> [TRY IT]
Among the records below, find the lines that hold the word "tryRouteCli" and report how many there are, with no other words.

> [RECORDS SHOWN]

Lemma route_agents_list :
  consulted argv p -> strictEq primary "agents" = true -> strictEq secondary "list" = true ->
  tryRouteCli argv p =
    mkRun (Returned true) p
      [banner; EnsureConfigReady true;
       AgentsListCommand
         (mkAgentsListOptions (hasFlag argv "--json") (hasFlag argv "--bindings"))].
Proof.
  intros [Henv Hhelp] Hp Hs.
  assert (Hf := @strictEq_not_falsy primary "agents" eq_refl Hp).
  assert (H1 := @strictEq_exclusive primary "agents" "health" eq_refl Hp).
  assert (H2 := @strictEq_exclusive primary "agents" "status" eq_refl Hp).
  assert (H3 := @strictEq_exclusive primary "agents" "sessions" eq_refl Hp).
  unfold tryRouteCli, getProcess; unfold bind at 1; cbn [outcome after trace].
  fold path. fold primary. fold secondary.
  now rewrite Henv, Hhelp, Hf, H1, H2, H3, Hp, Hs.
Qed.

> [ANSWER AREA]
2